Collected data
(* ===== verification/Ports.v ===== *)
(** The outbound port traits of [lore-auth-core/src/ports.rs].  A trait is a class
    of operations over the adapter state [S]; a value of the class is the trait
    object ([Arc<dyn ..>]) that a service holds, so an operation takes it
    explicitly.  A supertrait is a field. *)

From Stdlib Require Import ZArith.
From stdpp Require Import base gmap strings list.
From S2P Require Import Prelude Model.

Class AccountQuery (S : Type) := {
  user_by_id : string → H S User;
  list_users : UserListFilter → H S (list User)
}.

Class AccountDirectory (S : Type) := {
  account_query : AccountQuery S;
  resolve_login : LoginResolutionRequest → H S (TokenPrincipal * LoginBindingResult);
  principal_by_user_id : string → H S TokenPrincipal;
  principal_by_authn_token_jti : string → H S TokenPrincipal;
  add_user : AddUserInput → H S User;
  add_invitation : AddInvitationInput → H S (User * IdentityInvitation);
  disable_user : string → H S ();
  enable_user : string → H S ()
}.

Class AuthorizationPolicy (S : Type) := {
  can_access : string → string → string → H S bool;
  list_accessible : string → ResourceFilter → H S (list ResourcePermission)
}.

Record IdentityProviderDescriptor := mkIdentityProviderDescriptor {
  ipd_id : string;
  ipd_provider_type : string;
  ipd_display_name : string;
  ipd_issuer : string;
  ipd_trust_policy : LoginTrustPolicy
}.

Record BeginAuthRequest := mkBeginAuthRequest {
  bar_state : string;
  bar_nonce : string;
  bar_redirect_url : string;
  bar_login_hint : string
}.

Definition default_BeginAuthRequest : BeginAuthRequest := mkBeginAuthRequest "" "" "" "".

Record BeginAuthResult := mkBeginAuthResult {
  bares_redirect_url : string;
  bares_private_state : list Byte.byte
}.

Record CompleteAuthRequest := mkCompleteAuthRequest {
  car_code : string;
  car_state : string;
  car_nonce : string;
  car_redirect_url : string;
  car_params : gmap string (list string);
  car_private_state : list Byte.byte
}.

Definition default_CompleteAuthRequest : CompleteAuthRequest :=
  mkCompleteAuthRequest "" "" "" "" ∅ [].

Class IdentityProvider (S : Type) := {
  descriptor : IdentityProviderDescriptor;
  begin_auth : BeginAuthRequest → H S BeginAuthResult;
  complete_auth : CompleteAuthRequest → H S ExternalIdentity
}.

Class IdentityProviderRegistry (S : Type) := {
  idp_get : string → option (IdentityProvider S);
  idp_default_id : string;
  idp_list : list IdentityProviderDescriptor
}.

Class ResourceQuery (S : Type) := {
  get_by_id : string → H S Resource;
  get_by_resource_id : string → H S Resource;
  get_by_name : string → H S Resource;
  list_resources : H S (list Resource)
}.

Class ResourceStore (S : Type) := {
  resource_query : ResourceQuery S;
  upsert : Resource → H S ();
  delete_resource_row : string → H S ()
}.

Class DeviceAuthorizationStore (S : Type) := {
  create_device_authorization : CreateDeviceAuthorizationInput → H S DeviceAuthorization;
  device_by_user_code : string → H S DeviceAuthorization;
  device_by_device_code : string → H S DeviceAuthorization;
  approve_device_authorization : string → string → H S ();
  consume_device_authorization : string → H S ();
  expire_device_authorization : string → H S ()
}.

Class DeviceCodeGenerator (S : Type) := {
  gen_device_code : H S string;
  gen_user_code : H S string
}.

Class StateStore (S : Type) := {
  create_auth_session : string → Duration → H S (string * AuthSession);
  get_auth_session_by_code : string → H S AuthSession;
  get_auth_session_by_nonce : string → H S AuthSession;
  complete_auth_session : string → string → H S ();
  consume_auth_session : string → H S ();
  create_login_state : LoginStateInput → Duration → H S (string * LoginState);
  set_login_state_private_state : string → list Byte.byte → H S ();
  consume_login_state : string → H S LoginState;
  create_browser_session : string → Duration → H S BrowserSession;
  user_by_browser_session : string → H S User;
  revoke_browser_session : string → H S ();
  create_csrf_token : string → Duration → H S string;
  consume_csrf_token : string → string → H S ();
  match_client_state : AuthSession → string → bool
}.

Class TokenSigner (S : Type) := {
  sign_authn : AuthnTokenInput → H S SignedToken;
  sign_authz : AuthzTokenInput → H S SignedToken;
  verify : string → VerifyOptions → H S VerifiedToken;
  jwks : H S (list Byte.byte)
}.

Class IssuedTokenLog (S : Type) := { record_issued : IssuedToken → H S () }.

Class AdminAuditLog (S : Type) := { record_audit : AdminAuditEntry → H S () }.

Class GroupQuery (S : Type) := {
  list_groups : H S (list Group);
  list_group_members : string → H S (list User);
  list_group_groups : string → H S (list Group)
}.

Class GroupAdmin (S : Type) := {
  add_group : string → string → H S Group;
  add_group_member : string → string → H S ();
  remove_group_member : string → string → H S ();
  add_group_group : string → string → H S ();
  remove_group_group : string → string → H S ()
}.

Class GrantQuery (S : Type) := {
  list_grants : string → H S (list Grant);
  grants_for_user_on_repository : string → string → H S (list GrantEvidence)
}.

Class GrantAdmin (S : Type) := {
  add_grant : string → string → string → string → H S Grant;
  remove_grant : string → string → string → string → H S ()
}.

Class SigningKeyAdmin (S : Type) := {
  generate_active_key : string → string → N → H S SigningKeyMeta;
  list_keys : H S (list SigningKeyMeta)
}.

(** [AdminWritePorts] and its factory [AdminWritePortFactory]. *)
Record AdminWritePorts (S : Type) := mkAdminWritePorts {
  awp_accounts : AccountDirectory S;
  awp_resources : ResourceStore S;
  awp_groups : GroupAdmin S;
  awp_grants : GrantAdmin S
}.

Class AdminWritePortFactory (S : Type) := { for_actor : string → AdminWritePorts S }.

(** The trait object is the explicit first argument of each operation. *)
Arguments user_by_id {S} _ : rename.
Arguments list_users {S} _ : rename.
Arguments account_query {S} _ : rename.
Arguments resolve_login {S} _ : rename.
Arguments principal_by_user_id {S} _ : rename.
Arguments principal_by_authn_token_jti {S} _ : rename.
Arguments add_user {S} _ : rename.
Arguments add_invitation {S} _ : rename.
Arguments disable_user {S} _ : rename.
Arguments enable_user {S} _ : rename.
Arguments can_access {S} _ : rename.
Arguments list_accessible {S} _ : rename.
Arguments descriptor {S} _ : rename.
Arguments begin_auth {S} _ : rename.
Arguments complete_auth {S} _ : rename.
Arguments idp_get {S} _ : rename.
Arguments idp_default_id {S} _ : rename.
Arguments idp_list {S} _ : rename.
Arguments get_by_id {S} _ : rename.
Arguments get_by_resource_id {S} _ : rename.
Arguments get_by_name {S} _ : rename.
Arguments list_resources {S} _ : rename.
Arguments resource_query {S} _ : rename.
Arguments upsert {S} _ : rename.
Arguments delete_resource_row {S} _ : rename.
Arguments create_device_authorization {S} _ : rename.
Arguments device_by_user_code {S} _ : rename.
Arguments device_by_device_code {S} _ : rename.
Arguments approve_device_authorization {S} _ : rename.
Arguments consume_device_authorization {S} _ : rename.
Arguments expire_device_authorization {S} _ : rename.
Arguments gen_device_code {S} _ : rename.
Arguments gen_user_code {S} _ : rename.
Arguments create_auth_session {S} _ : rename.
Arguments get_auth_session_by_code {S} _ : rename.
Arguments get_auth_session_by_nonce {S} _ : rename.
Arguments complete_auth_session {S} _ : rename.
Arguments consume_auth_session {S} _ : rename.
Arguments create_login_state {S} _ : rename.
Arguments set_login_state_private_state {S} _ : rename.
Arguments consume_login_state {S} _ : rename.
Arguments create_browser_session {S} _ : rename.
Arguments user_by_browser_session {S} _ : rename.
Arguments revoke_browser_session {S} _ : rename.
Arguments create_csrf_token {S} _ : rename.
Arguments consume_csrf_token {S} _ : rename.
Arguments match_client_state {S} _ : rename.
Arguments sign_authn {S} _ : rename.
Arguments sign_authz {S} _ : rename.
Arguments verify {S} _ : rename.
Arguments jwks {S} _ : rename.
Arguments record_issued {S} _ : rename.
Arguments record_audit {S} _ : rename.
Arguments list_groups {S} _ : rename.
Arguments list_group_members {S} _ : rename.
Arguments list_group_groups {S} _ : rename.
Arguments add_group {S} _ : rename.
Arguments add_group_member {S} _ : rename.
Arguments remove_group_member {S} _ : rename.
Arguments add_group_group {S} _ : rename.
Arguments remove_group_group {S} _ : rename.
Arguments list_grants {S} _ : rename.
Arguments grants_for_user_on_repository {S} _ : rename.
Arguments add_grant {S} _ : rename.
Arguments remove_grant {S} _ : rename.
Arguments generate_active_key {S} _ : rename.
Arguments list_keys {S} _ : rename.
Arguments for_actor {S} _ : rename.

## Activity
Determine, please, how many lines hold "From" in the records, and give that number by itself.

## Solution to the problem
3